One interesting question we plan to investigate is how effective a single classifier approach might be if it was allowed to use the time it takes the ensemble method to train multiple classifiers to explore its concept space. For example, a neural network approach could perform pilot studies using the training set to select appropriate values of parameters such as hidden units, learning rate, etc.

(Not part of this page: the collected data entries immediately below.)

(** * prosemirror-utils: descendant search, ancestor search, view projection
      and transaction helpers.

    Shallow embedding of [src/node.ts], [src/selection.ts] and the transform
    helpers ([replaceNodeAtPos], [removeNodeAtPos], [removeSelectedNode],
    [safeInsert], ...), followed by the theorems about them. *)

From stdpp Require Import gmap strings list sorting.
From Stdlib Require Import ZArith Lia.

Local Open Scope Z_scope.

#[local] Set Warnings "-register-all".

(* ===================================================================== *)
(** * Part I.  Data model                                                 *)
(* ===================================================================== *)

(** ** Document tree *)

(** A [NodeType] object of the schema; node types are compared by identity
    ([child.type === nodeType]), which the name stands for. *)
Definition NodeType := string.

(** A document node.  Text nodes carry their text, leaf nodes (an image, a
    hard break) have no content, every other node owns a fragment of
    children. *)
Inductive ProsemirrorNode : Type :=
| TextNode (type : NodeType) (text : string)
| LeafNode (type : NodeType)
| BranchNode (type : NodeType) (content : list ProsemirrorNode).

Definition type (n : ProsemirrorNode) : NodeType :=
  match n with
  | TextNode t _ | LeafNode t | BranchNode t _ => t
  end.

Definition isText (n : ProsemirrorNode) : bool :=
  match n with TextNode _ _ => true | _ => false end.

(** [node.content] as the list of children (empty for text and leaf nodes). *)
Definition content (n : ProsemirrorNode) : list ProsemirrorNode :=
  match n with BranchNode _ cs => cs | _ => [] end.

(** [node.nodeSize]: the length of the text for a text node, 1 for a leaf,
    and the content size plus the opening and the closing token otherwise. *)
Fixpoint nodeSize (n : ProsemirrorNode) : Z :=
  match n with
  | TextNode _ s => Z.of_nat (String.length s)
  | LeafNode _ => 1
  | BranchNode _ cs =>
      2 + (fix size (l : list ProsemirrorNode) : Z :=
             match l with
             | [] => 0
             | c :: r => nodeSize c + size r
             end) cs
  end.

(** [fragment.size]. *)
Fixpoint fragmentSize (l : list ProsemirrorNode) : Z :=
  match l with
  | [] => 0
  | c :: r => nodeSize c + fragmentSize r
  end.

(** [node.content.size]. *)
Definition contentSize (n : ProsemirrorNode) : Z := fragmentSize (content n).

(** ** Descendant enumeration *)

Section Descendants.
Context {St : Type}.
(** * RSI alert bot: a shallow embedding of [src/index.ts]

    The TypeScript program watches the RSI of BTC/USDT and pushes alerts
    to Telegram chats and channels.  This development embeds

    - the indicator ([calculateRSI], [getCurrentRSI]) over IEEE 754
      binary64 numbers, which is what a JavaScript [number] is;
    - the alert policy ([shouldSendAlert]);
    - the dispatcher ([sendRSIAlert]) and the command handlers, as
      programs of a small state-and-exception monad over a [World] that
      holds the registry [userConfigs], the clock and the Telegram
      endpoint.

    Logging ([console.log], [console.error]) has no effect on any value
    the program computes and is left out.  In this first part a command
    handler and a monitoring cycle each run to their end before the next
    one starts.  The part "Commands that overlap" embeds the command
    handlers once more with their [await]s as points of suspension, and
    relates the two. *)

From Stdlib Require Import ZArith List Floats Lia Bool Ascii String.
From stdpp Require Import base gmap strings list.

Import ListNotations.

(** ** JavaScript numbers *)

Module JS.

(** A [number] is a binary64 float. *)
Abbreviation number := float (only parsing).

(** The double nearest to an integer (round to nearest, ties to even);
    exact on the safe integers. *)
Definition of_Z (z : Z) : number :=
  SF2Prim (binary_normalize prec emax z 0 false).

Definition of_nat (n : nat) : number := of_Z (Z.of_nat n).
(** * Record of the Day: thermodynamic selection

    A shallow embedding of [discogs/utils/thermodynamic_recommendation.py]
    (class [ThermodynamicRecordSelector]), of the [RecordOfTheDay] model of
    [discogs/models.py] and of the two views of [discogs/views.py] that
    persist the daily selection ([DashboardAPIView.get] and
    [refresh_record_of_the_day_view]); then of the vote view, of the score
    of a listing ([discogs/utils/scoring.py]), of the currency conversion of
    [BaseScraperDataView], of the rate limiter
    ([discogs/utils/rate_limits.py]) and of the inventory file
    ([discogs/scraper/get_inventory.py]).

    Conventions of the embedding.
    - Python floats and [Decimal]s are exact rationals ([Q]); rounding is not
      modelled.  Where numpy produces [inf] or [nan] instead of raising (the
      Boltzmann sampler) the values live in [npfloat].
    - Python code runs in the monad [M]: a state monad over [World] (database,
      selector object, random generator, log, clock) with exceptions.  State
      changes made before an exception are kept, as in Python.
    - scikit-learn estimators and the two numpy functions that are not
      rational ([sqrt], [exp]) are the fields of the class [Externals]. *)

From Stdlib Require Import QArith Qminmax Qround Qabs Lqa Sorted.
From stdpp Require Import gmap strings list fin_maps.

We plan to compare Bagging and Boosting methods to other methods introduced recently. In particular we intend to examine the use of Stacking [Wolpert1992] as a method of training a combining function, so as to avoid the effect of having to weight classifiers. We also plan to compare Bagging and Boosting to other methods such as Opitz and Shavlik's [1996b] approach to creating an ensemble. This approach uses genetic search to find classifiers that are accurate and differ in their predictions.
Finally, since the Boosting methods are extremely successful in many domains, we plan to investigate novel approaches that will retain the benefits of Boosting. The goal will be to create a learner where you can essentially push a start button and let it run. To do this we would try to preserve the benefits of Boosting while preventing overfitting on noisy data sets. One possible approach would be to use a holdout training set (a tuning set) to evaluate the performance of the Boosting ensemble to determine when the accuracy is no longer increasing. Another approach would be to use pilot studies to determine an ``optimal'' number of classifiers to use in an ensemble.